El Comité Noruego que le otorgó el Premio Nobel de La Paz en 1986 dijo de él:
«Elie Wiesel es uno de los intelectuales y pensadores más importantes de nuestro tiempo. Es un testigo del pasado y un guía para el futuro. Sus libros extienden el mensaje de la paz, de la reconciliación y de la dignidad humana.»
En un pasaje de su discurso de aceptación del Nobel, Wiesel afirmó: “Lo recuerdo: sucedió ayer, o hace una eternidad. Un joven chico judío descubrió el Reino de la Noche. Recuerdo su desconcierto, recuerdo su angustia. Todo sucedió tan deprisa. El gueto. La deportación. El vagón de ganado sellado. El altar ardiente donde la historia del nuestra gente y el futuro de la humanidad habrían de ser sacrificados. Recuerdo que preguntó a su padre: ‘¿Puede ser esto verdad? Esto es el siglo XX, no la Edad Media. ¿Quién puede permitir que se cometan crímenes así? ¿Cómo puede el mundo permanecer en silencio? Y ahora ese chico me mira a mí. ‘Dime’, pregunta, ‘¿qué has hecho con mi futuro, qué has hecho con tu vida? Y yo le digo que lo he intentado. Que he intentado mantener la memoria viva, que he intentado luchar contra aquellos que olvidan. Porque si olvidamos, somos culpables, somos cómplices”.
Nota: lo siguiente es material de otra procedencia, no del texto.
(** * Workspace-Buddy: the preset store and the preset switch

    A shallow embedding of [PresetHandler] (src/dev_prototype.py, lines
    21-101) and the properties of it that the specification states.

    The Python object, the file system and the console are threaded through
    a small state-and-exception monad [Py].  What [json.load] can return is
    the type [json]; a Python [dict] is an insertion-ordered association
    list whose keys are strings. *)

From Stdlib Require Import ZArith Ascii String List Bool.
From Stdlib Require Import Floats.PrimFloat.
From stdpp Require Import gmap strings list fin_maps.

Set Warnings "-register-all,-notation-overridden".

Local Open Scope string_scope.
Local Open Scope list_scope.

(* ===================================================================== *)
(** ** Values read from and written to the presets file *)
(* ===================================================================== *)

(** The values [json.load] produces: [None], [bool], [int], [float],
    [str], [list] and [dict] (string keys, insertion order kept). *)
Inductive json : Type :=
| JNull
| JBool (b : bool)
| JInt (z : Z)
| JFloat (f : float)
| JStr (s : string)
| JArr (l : list json)
| JObj (kvs : list (string * json)).

(** A Python [dict] with string keys, in insertion order.  A [dict] holds
    no key twice; [keys_unique] below says so of a list, and assignment and
    deletion keep it ([dict_set_unique], [dict_del_unique]). *)
Abbreviation dict := (list (string * json)).

(** Python truthiness, as tested by [if] and by [and]. *)
Definition truthy (v : json) : bool :=
  match v with
  | JNull => false
  | JBool b => b
  | JInt z => negb (Z.eqb z 0)
  | JFloat f => negb (PrimFloat.eqb f 0%float)
  | JStr s => negb (String.eqb s "")
  | JArr l => match l with [] => false | _ :: _ => true end
  | JObj kvs => match kvs with [] => false | _ :: _ => true end
  end.

(** Truthiness of an attribute that holds [None] or a [str]. *)
Definition truthy_name (o : option string) : bool :=
  match o with
  | None => false
  | Some s => negb (String.eqb s "")
  end.

(** What an f-string interpolates for such an attribute. *)
Definition format_name (o : option string) : string :=
  match o with
  | None => "None"
  | Some s => s
  end.

(* ===================================================================== *)
(** ** Dictionaries *)
(* ===================================================================== *)

(** [d.get(k)] *)
Fixpoint dict_get {V : Type} (k : string) (d : list (string * V)) : option V :=
  match d with
  | [] => None
  | (k', v) :: d' => if String.eqb k k' then Some v else dict_get k d'
  end.

(** [k in d] *)
Definition dict_mem {V : Type} (k : string) (d : list (string * V)) : bool :=
  match dict_get k d with
  | Some _ => true
  | None => false
  end.

(** [d[k] = v]: an existing key keeps its position and takes the new
    value, a new key goes last. *)
Fixpoint dict_set {V : Type} (k : string) (v : V) (d : list (string * V))
  : list (string * V) :=
  match d with
  | [] => [(k, v)]
  | (k', v') :: d' =>
      if String.eqb k k' then (k, v) :: d' else (k', v') :: dict_set k v d'
  end.

(** [del d[k]] (the caller has checked [k in d]). *)
Fixpoint dict_del {V : Type} (k : string) (d : list (string * V))
  : list (string * V) :=
  match d with
  | [] => []
  | (k', v') :: d' =>
      if String.eqb k k' then dict_del k d' else (k', v') :: dict_del k d'
  end.

(** [list(d.keys())] *)
Definition dict_keys {V : Type} (d : list (string * V)) : list string :=
  map fst d.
Wiesel hablaba con el niño que fue, con ese niño que los 15 años fue trasladado con toda su familia a Auschwitz, donde murieron su madre y su hermana pequeña. Sus dos hermanas mayores sobrevivieron. Después, él y su padre, Shlomo, fueron trasladados al campo de Buchenwald. Su padre murió poco antes de la liberación en abril de 1945. Elie Wiesel fue marcado en el brazo con el número de identificación como prisionero A-7713. Lo llevó durante toda su vida.
Ayer me enteré por casualidad de que el pasado 2 de julio había muerto. Rápidamente se activaron todos los mecanismos de mi memoria para llevarme al año 2005, el año en que leí su novela “El olvidado”. Recuerdo que me la recomendó un amigo y que me costó dar con ella porque estaba descatalogada. Tras una intensa búsqueda por varias librerías decidí plegarme a los nuevos tiempos y finalmente la encontré en la página web de una librería de ocasión. Fue el primer libro que compré a través de Internet.
Entro en mi biblioteca y saco el libro del lugar que ocupa en la estantería. Es una edición en pasta dura del Círculo de lectores publicada en 1991. Está forrado y lleva la fecha en que la recibí y mi firma. Identificó el olor de sus hojas algo amarillentas. No ha cambiado. Recuerdo haberla leído en un par de días, tal vez menos. Recuerdo haber viajado a un pueblo rumano con el protagonista, Mikael Rosembaun, un judío estadounidense en busca de una historia que desconoce, la historia de sus antepasados. El detonante del viaje: su padre Elhanan tiene Alzehimer (en ningún momento de la trama se menciona esta palabra) y trata de legar su memoria a su hijo antes de de que la enfermedad avance. En esas memorias relata a su hijo su infancia en Rumanía, la guerra y la persecución alemana, el descubrimiento de Palestina, el amor de Talía, los combates en Jerusalén en 1948...
La novela se desdobla y avanzan al mismo tiempo las memorias del padre y la investigación del hijo en Rumanía, para confluir en un relato que es testimonio de toda una época.
Justo después de leer “El Olvidado” comencé a escribir un cuaderno de notas. Esto fue lo primero que escribí en él:
“No quiero olvidar nada. Ni a lo muertos ni a los vivos. Ni las voces ni los silencios. No quiero olvidar los momentos de plenitud que han enriquecido mi existencia, ni las horas de desamparo que me han desesperado”. Elie Wiesel. El olvidado.